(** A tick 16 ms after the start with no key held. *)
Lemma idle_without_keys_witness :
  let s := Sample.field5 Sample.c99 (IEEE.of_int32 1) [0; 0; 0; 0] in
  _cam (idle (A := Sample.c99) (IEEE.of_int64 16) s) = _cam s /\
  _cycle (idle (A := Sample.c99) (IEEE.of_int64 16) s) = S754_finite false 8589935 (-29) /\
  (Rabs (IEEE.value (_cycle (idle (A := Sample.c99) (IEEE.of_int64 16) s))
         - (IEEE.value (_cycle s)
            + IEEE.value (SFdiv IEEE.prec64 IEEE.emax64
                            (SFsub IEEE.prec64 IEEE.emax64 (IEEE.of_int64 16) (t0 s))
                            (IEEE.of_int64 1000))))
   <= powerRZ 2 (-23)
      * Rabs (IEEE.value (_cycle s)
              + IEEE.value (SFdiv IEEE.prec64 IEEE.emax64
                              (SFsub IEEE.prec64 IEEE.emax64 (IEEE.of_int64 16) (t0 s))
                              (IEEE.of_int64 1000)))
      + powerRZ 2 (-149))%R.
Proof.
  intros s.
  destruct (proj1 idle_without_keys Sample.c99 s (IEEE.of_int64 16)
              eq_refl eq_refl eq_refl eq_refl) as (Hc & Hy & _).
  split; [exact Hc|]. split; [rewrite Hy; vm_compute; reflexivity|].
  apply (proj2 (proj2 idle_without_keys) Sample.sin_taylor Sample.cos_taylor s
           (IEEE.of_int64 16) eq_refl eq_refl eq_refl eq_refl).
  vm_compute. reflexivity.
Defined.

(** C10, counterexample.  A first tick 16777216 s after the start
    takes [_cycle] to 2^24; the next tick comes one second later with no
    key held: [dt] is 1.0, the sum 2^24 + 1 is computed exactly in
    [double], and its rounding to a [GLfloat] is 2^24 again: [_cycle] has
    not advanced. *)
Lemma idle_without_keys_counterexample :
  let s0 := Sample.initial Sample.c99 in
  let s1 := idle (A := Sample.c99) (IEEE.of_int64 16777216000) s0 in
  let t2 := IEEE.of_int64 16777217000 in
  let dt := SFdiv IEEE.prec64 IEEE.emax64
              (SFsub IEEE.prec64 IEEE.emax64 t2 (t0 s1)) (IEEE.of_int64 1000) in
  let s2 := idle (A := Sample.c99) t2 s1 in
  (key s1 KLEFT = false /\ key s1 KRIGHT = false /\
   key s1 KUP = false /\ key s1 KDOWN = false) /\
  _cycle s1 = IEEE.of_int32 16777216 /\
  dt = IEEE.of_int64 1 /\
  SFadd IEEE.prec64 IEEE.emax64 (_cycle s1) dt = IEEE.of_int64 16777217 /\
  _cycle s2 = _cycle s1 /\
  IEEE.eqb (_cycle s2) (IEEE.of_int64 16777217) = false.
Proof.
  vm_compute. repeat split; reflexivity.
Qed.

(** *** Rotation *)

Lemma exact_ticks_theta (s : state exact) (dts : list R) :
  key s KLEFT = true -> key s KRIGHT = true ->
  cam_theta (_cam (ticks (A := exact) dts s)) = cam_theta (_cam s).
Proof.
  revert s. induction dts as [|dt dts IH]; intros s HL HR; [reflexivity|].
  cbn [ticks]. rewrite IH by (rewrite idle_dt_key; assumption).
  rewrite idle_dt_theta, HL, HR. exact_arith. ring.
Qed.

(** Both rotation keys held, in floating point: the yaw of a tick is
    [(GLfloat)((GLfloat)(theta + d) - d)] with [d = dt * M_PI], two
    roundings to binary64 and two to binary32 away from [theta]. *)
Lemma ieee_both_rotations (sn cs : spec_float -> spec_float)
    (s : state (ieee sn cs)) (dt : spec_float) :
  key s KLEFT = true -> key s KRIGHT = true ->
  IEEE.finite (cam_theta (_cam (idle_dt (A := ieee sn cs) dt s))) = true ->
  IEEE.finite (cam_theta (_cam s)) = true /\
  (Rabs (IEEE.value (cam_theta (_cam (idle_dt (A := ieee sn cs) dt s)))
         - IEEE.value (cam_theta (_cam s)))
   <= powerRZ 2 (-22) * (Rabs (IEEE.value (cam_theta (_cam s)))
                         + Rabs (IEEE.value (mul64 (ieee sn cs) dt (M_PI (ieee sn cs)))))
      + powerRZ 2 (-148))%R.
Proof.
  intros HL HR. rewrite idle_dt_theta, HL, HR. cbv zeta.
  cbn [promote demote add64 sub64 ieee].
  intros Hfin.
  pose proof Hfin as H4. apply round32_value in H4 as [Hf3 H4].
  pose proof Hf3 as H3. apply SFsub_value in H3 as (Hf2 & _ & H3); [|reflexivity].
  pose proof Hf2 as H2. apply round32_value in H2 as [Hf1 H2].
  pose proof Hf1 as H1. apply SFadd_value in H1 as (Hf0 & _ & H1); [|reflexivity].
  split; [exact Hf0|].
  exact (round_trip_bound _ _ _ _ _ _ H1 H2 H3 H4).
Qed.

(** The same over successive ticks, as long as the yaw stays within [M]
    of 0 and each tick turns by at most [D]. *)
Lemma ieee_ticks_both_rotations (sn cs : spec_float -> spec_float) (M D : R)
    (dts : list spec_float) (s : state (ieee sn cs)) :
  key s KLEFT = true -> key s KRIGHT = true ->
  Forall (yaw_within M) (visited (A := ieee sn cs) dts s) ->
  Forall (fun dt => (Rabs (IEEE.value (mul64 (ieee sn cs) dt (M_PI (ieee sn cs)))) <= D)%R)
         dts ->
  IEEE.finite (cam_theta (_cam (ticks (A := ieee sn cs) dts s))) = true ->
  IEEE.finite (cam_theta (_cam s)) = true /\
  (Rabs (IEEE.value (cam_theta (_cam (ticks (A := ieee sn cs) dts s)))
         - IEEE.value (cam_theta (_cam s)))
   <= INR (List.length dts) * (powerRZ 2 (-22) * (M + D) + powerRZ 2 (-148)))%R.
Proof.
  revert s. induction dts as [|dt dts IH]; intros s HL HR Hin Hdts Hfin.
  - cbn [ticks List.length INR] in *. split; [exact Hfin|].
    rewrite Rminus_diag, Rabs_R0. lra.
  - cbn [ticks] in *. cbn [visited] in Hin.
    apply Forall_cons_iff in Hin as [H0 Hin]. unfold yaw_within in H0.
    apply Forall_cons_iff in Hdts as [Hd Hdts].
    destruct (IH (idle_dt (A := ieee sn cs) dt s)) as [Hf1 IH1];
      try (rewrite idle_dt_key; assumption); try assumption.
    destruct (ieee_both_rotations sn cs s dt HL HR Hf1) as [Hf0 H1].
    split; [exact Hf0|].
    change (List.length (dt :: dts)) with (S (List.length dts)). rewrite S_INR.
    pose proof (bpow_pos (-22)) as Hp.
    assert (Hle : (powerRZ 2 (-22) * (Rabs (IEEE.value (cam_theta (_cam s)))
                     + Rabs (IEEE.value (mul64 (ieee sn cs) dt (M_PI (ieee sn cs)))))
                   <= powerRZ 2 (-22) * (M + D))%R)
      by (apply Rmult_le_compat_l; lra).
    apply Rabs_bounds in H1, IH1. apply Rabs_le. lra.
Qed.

======

Each entry must be reproduced exactly, with nothing added or dropped.

= TASK OUTPUT =
(** A tick 16 ms after the start with no key held. *)
Lemma idle_without_keys_witness :
  let s := Sample.field5 Sample.c99 (IEEE.of_int32 1) [0; 0; 0; 0] in
  _cam (idle (A := Sample.c99) (IEEE.of_int64 16) s) = _cam s /\
  _cycle (idle (A := Sample.c99) (IEEE.of_int64 16) s) = S754_finite false 8589935 (-29) /\
  (Rabs (IEEE.value (_cycle (idle (A := Sample.c99) (IEEE.of_int64 16) s))
         - (IEEE.value (_cycle s)
            + IEEE.value (SFdiv IEEE.prec64 IEEE.emax64
                            (SFsub IEEE.prec64 IEEE.emax64 (IEEE.of_int64 16) (t0 s))
                            (IEEE.of_int64 1000))))
   <= powerRZ 2 (-23)
      * Rabs (IEEE.value (_cycle s)
              + IEEE.value (SFdiv IEEE.prec64 IEEE.emax64
                              (SFsub IEEE.prec64 IEEE.emax64 (IEEE.of_int64 16) (t0 s))
                              (IEEE.of_int64 1000)))
      + powerRZ 2 (-149))%R.
Proof.
  intros s.
  destruct (proj1 idle_without_keys Sample.c99 s (IEEE.of_int64 16)
              eq_refl eq_refl eq_refl eq_refl) as (Hc & Hy & _).
  split; [exact Hc|]. split; [rewrite Hy; vm_compute; reflexivity|].
  apply (proj2 (proj2 idle_without_keys) Sample.sin_taylor Sample.cos_taylor s
           (IEEE.of_int64 16) eq_refl eq_refl eq_refl eq_refl).
  vm_compute. reflexivity.
Defined.

(** C10, counterexample.  A first tick 16777216 s after the start
    takes [_cycle] to 2^24; the next tick comes one second later with no
    key held: [dt] is 1.0, the sum 2^24 + 1 is computed exactly in
    [double], and its rounding to a [GLfloat] is 2^24 again: [_cycle] has
    not advanced. *)
Lemma idle_without_keys_counterexample :
  let s0 := Sample.initial Sample.c99 in
  let s1 := idle (A := Sample.c99) (IEEE.of_int64 16777216000) s0 in
  let t2 := IEEE.of_int64 16777217000 in
  let dt := SFdiv IEEE.prec64 IEEE.emax64
              (SFsub IEEE.prec64 IEEE.emax64 t2 (t0 s1)) (IEEE.of_int64 1000) in
  let s2 := idle (A := Sample.c99) t2 s1 in
  (key s1 KLEFT = false /\ key s1 KRIGHT = false /\
   key s1 KUP = false /\ key s1 KDOWN = false) /\
  _cycle s1 = IEEE.of_int32 16777216 /\
  dt = IEEE.of_int64 1 /\
  SFadd IEEE.prec64 IEEE.emax64 (_cycle s1) dt = IEEE.of_int64 16777217 /\
  _cycle s2 = _cycle s1 /\
  IEEE.eqb (_cycle s2) (IEEE.of_int64 16777217) = false.
Proof.
  vm_compute. repeat split; reflexivity.
Qed.

(** *** Rotation *)

Lemma exact_ticks_theta (s : state exact) (dts : list R) :
  key s KLEFT = true -> key s KRIGHT = true ->
  cam_theta (_cam (ticks (A := exact) dts s)) = cam_theta (_cam s).
Proof.
  revert s. induction dts as [|dt dts IH]; intros s HL HR; [reflexivity|].
  cbn [ticks]. rewrite IH by (rewrite idle_dt_key; assumption).
  rewrite idle_dt_theta, HL, HR. exact_arith. ring.
Qed.

(** Both rotation keys held, in floating point: the yaw of a tick is
    [(GLfloat)((GLfloat)(theta + d) - d)] with [d = dt * M_PI], two
    roundings to binary64 and two to binary32 away from [theta]. *)
Lemma ieee_both_rotations (sn cs : spec_float -> spec_float)
    (s : state (ieee sn cs)) (dt : spec_float) :
  key s KLEFT = true -> key s KRIGHT = true ->
  IEEE.finite (cam_theta (_cam (idle_dt (A := ieee sn cs) dt s))) = true ->
  IEEE.finite (cam_theta (_cam s)) = true /\
  (Rabs (IEEE.value (cam_theta (_cam (idle_dt (A := ieee sn cs) dt s)))
         - IEEE.value (cam_theta (_cam s)))
   <= powerRZ 2 (-22) * (Rabs (IEEE.value (cam_theta (_cam s)))
                         + Rabs (IEEE.value (mul64 (ieee sn cs) dt (M_PI (ieee sn cs)))))
      + powerRZ 2 (-148))%R.
Proof.
  intros HL HR. rewrite idle_dt_theta, HL, HR. cbv zeta.
  cbn [promote demote add64 sub64 ieee].
  intros Hfin.
  pose proof Hfin as H4. apply round32_value in H4 as [Hf3 H4].
  pose proof Hf3 as H3. apply SFsub_value in H3 as (Hf2 & _ & H3); [|reflexivity].
  pose proof Hf2 as H2. apply round32_value in H2 as [Hf1 H2].
  pose proof Hf1 as H1. apply SFadd_value in H1 as (Hf0 & _ & H1); [|reflexivity].
  split; [exact Hf0|].
  exact (round_trip_bound _ _ _ _ _ _ H1 H2 H3 H4).
Qed.

(** The same over successive ticks, as long as the yaw stays within [M]
    of 0 and each tick turns by at most [D]. *)
Lemma ieee_ticks_both_rotations (sn cs : spec_float -> spec_float) (M D : R)
    (dts : list spec_float) (s : state (ieee sn cs)) :
  key s KLEFT = true -> key s KRIGHT = true ->
  Forall (yaw_within M) (visited (A := ieee sn cs) dts s) ->
  Forall (fun dt => (Rabs (IEEE.value (mul64 (ieee sn cs) dt (M_PI (ieee sn cs)))) <= D)%R)
         dts ->
  IEEE.finite (cam_theta (_cam (ticks (A := ieee sn cs) dts s))) = true ->
  IEEE.finite (cam_theta (_cam s)) = true /\
  (Rabs (IEEE.value (cam_theta (_cam (ticks (A := ieee sn cs) dts s)))
         - IEEE.value (cam_theta (_cam s)))
   <= INR (List.length dts) * (powerRZ 2 (-22) * (M + D) + powerRZ 2 (-148)))%R.
Proof.
  revert s. induction dts as [|dt dts IH]; intros s HL HR Hin Hdts Hfin.
  - cbn [ticks List.length INR] in *. split; [exact Hfin|].
    rewrite Rminus_diag, Rabs_R0. lra.
  - cbn [ticks] in *. cbn [visited] in Hin.
    apply Forall_cons_iff in Hin as [H0 Hin]. unfold yaw_within in H0.
    apply Forall_cons_iff in Hdts as [Hd Hdts].
    destruct (IH (idle_dt (A := ieee sn cs) dt s)) as [Hf1 IH1];
      try (rewrite idle_dt_key; assumption); try assumption.
    destruct (ieee_both_rotations sn cs s dt HL HR Hf1) as [Hf0 H1].
    split; [exact Hf0|].
    change (List.length (dt :: dts)) with (S (List.length dts)). rewrite S_INR.
    pose proof (bpow_pos (-22)) as Hp.
    assert (Hle : (powerRZ 2 (-22) * (Rabs (IEEE.value (cam_theta (_cam s)))
                     + Rabs (IEEE.value (mul64 (ieee sn cs) dt (M_PI (ieee sn cs)))))
                   <= powerRZ 2 (-22) * (M + D))%R)
      by (apply Rmult_le_compat_l; lra).
    apply Rabs_bounds in H1, IH1. apply Rabs_le. lra.
Qed.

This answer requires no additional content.